REQUIREMENT: Both the line containing "None => a' = a" and the line containing "intros HI Hroom" belong to the span. Output exactly that span from the listing below, and nothing outside it.

RECORDED DATA:
■ ■ ■

(** The writer: the sections are written if somebody expects the symbol. *)
Lemma write_to_grid_spec accept ul_eaxc r out a eaxc results s :
  impl r out a → zlen (handles r) + zlen out + 3 < grid_pool.ref_counter_available →
  slot_point.wf (d_slot (params results)) → d_symbol_id (params results) = Z.of_nat s → Z.of_nat s < MAX_NSYMB_PER_SLOT →
  Forall section_value (sections results) → eaxc ∈ ul_eaxc →
  let slot := d_slot (params results) in
  ∃ r' a', write_to_resource_grid accept ul_eaxc r eaxc results = Ok r' ∧ impl r' out a' ∧
    match cells a (idx slot) s with
    | None => a' = a
    | Some c => spec_run ports subc size a (omap (section_write slot s (find_port ul_eaxc eaxc)) (sections results)) = Some (a', []) ∧
        (∃ c', cells a' (idx slot) s = Some c' ∧ cell_context c' = cell_context c ∧ cell_grid c' = cell_grid c)
    end ∧
    (∀ i' s', (i', s') ≠ (idx slot, s) → cells a' i' s' = cells a i' s').
Proof.
  intros HI Hroom Hslot Hsym Hs HF Hin slot. pose proof HI as [HR HC HSm]. unfold write_to_resource_grid. fold slot. rewrite Hsym.
  destruct (get_spec ports symb subc size r out slot s HR Hslot Hs) as (r1 & c & -> & Hcell & HR1 & HB1 & HG1 & _); [unfold roomy; lia|].
  cbn [mbind result_bind]. fold (handle_of c). rewrite HC in Hcell.
  assert (HI1 : impl r1 (handle_of c :: out) a) by (constructor; [done|intros; by rewrite (table_buffer r)|by rewrite HG1]).
  assert (HZ1 : zlen (handles r1) = zlen (handles r)) by (unfold handles; by rewrite HB1).
  set (w := if uplink_context.empty c then _ else _).
  assert (HW : ∃ r2 a2, w = Ok r2 ∧ impl r2 (handle_of c :: out) a2 ∧
    match cells a (idx slot) s with
    | None => a2 = a
    | Some c => spec_run ports subc size a (omap (section_write slot s (find_port ul_eaxc eaxc)) (sections results)) = Some (a2, []) ∧
        (∃ c', cells a2 (idx slot) s = Some c' ∧ cell_context c' = cell_context c ∧ cell_grid c' = cell_grid c)
    end ∧ (∀ i' s', (i', s') ≠ (idx slot, s) → cells a2 i' s' = cells a i' s')).
  { unfold w, uplink_context.empty. fold (handle_of c). unfold cell_of in Hcell. rewrite <- Hcell.
    destruct (handle_of c) as [gid|] eqn:Hh; cbn [grid_pool.is_valid negb mbind option_bind] in *; [|by exists r1, a].
    assert (Hport : 0 <= find_port ul_eaxc eaxc < zlen ul_eaxc).
    { unfold find_port. destruct (list_find_elem_of (λ x, x = eaxc) ul_eaxc eaxc Hin eq_refl) as [[i x] Hf]. rewrite Hf.
      apply list_find_Some in Hf as (Hl & _ & _). apply lookup_lt_Some in Hl. unfold zlen. lia. }
    pass_assume. unfold uplink_context.get_grid_nof_prbs. fold (handle_of c). rewrite Hh. cbn [grid_pool.is_valid].
    assert (HT1 : table r1 (idx slot) s = cells a (idx slot) s) by (by rewrite (table_buffer r)). rewrite <- Hcell in HT1.
    destruct (rep_grid ports symb subc size r1 _ _ s _ HR1 HT1) as (g & HGet & (Hw & _ & _ & Hgk) & _). cbn [cell_grid] in HGet. rewrite HGet. cbn [mbind result_bind].
    destruct (dimensions_wf g Hw) as (-> & _ & _). rewrite Hgk. unfold NOF_SUBCARRIERS_PER_RB at 1.
    destruct (write_sections_spec slot s (find_port ul_eaxc eaxc) (sections results) Hslot Hs (proj1 Hport) HF r1 (Some gid :: out) a
      (mk_cell (uplink_context.context (uplink_context.grid_info c)) gid (map (bits_of false) (uplink_context.re_written c))) HI1) as (r2 & a2 & HE2 & HS2 & HI2 & _ & Hc2 & Hk2);
      [unfold roomy; rewrite zlen_cons; lia|by symmetry|].
    exists r2, a2. done. }
  destruct HW as (r2 & a2 & -> & HI2 & HM & HK). cbn [mbind result_bind].
  destruct (release_spec ports symb subc size accept r2 out (handle_of c) (impl_rep _ _ _ _ _ _ _ HI2)) as (p3 & -> & HR3 & HG3). cbn [mbind result_bind].
  exists (mk_repo p3 (buffer r2)), a2. split; [done|]. split; [|done]. destruct HI2 as [_ HC2 HS2].
  constructor; [done|intros; by rewrite (table_buffer r2)|cbn [pool]; by rewrite HG3].
Qed.
End flow.
Definition interval_distance (interval : frame_pool_interval) : result Z :=
  d ← slot_symbol_point.diff (pi_end interval) (pi_start interval);
  d ← sadd 32 d 1; Ok (wrap 32 d).

Definition read_frame_buffers_interval (pool : t) (interval : frame_pool_interval) : result (t * list pointer) :=
  empty ← slot_symbol_point.gtb (pi_start interval) (pi_end interval);
  if (empty : bool) then Ok (pool, []) else
  distance ← interval_distance interval;
  fold_result (read_symbol interval) (pool, []) (seqZ 0 distance).

Definition clear_sent_frame_buffers (pool : t) (context : frame_pool_context) : result t :=
  i ← point_index (pc_symbol_point context);
  p_entry ← vec_at pool i;
  p_entry ← pool_entry.clear_buffers p_entry (pc_type context);
  Ok (<[Z.to_nat i := p_entry]> pool).

Definition clear_symbol (interval : frame_pool_interval) (pool : t) (i : Z) : result t :=
  tmp_symbol ← slot_symbol_point.add (pi_start interval) i;
  clear_sent_frame_buffers pool (mk_pool_context (pi_type interval) tmp_symbol).

Definition clear_sent_frame_buffers_interval (pool : t) (interval : frame_pool_interval) : result t :=
  empty ← slot_symbol_point.gtb (pi_start interval) (pi_end interval);
  if (empty : bool) then Ok pool else
  distance ← interval_distance interval;
  fold_result (clear_symbol interval) pool (seqZ 0 distance).

(** Whether one of the buffers was prepared for another slot. *)
Fixpoint find_late (slot : slot_point.t) (l : list frame_buffer_array.used_buffer) : result bool :=
  match l with
  | [] => Ok false
  | u :: l =>
      s ← slot_symbol_point.get_slot (frame_buffer_array.timestamp u);
      if slot_point.eqb s slot then find_late slot l else Ok true
  end.

Definition clear_late (ty : ofh_pool_message_type) (slot : slot_point.t) (pool : t) (symbol : Z) : result t :=
  let i := sym_index slot symbol in
  entry ← vec_at pool i;
  buffers ← pool_entry.get_prepared_buffers entry ty;
  late ← find_late slot buffers;
  if (late : bool) then entry ← pool_entry.reset_buffers entry ty; Ok (<[Z.to_nat i := entry]> pool) else Ok pool.

Definition clear_downlink_slot (pool : t) (slot : slot_point.t) : result t :=
  pool ← clear_late (mk_type control_plane downlink) slot pool 0;
  fold_result (clear_late (mk_type user_plane downlink) slot) pool (seqZ 0 NOF_OFDM_SYM_PER_SLOT_NORMAL_CP).

Definition clear_uplink_slot (pool : t) (slot : slot_point.t) : result t :=
  clear_late (mk_type control_plane uplink) slot pool 0.

Definition pool_size_in_slots : Z := NUM_SLOTS.

(** What a pointer leads to. *)
Definition frame_at (pool : t) (p : pointer) : result frame_buffer.t :=
  e ← vec_at pool (ptr_entry p);
  a ← pool_entry.get_ofh_type_buffers e (ptr_type p);
  vec_at (frame_buffer_array.buffers_array a) (ptr_buffer p).
Definition frame_data (pool : t) (p : pointer) : result (list Z) := b ← frame_at pool p; frame_buffer.data b.

End eth_frame_pool.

■ ■ ■

COMPLETED TASK:
    | None => a' = a
    | Some c => spec_run ports subc size a (omap (section_write slot s (find_port ul_eaxc eaxc)) (sections results)) = Some (a', []) ∧
        (∃ c', cells a' (idx slot) s = Some c' ∧ cell_context c' = cell_context c ∧ cell_grid c' = cell_grid c)
    end ∧
    (∀ i' s', (i', s') ≠ (idx slot, s) → cells a' i' s' = cells a i' s').
Proof.
  intros HI Hroom Hslot Hsym Hs HF Hin slot. pose proof HI as [HR HC HSm]. unfold write_to_resource_grid. fold slot. rewrite Hsym.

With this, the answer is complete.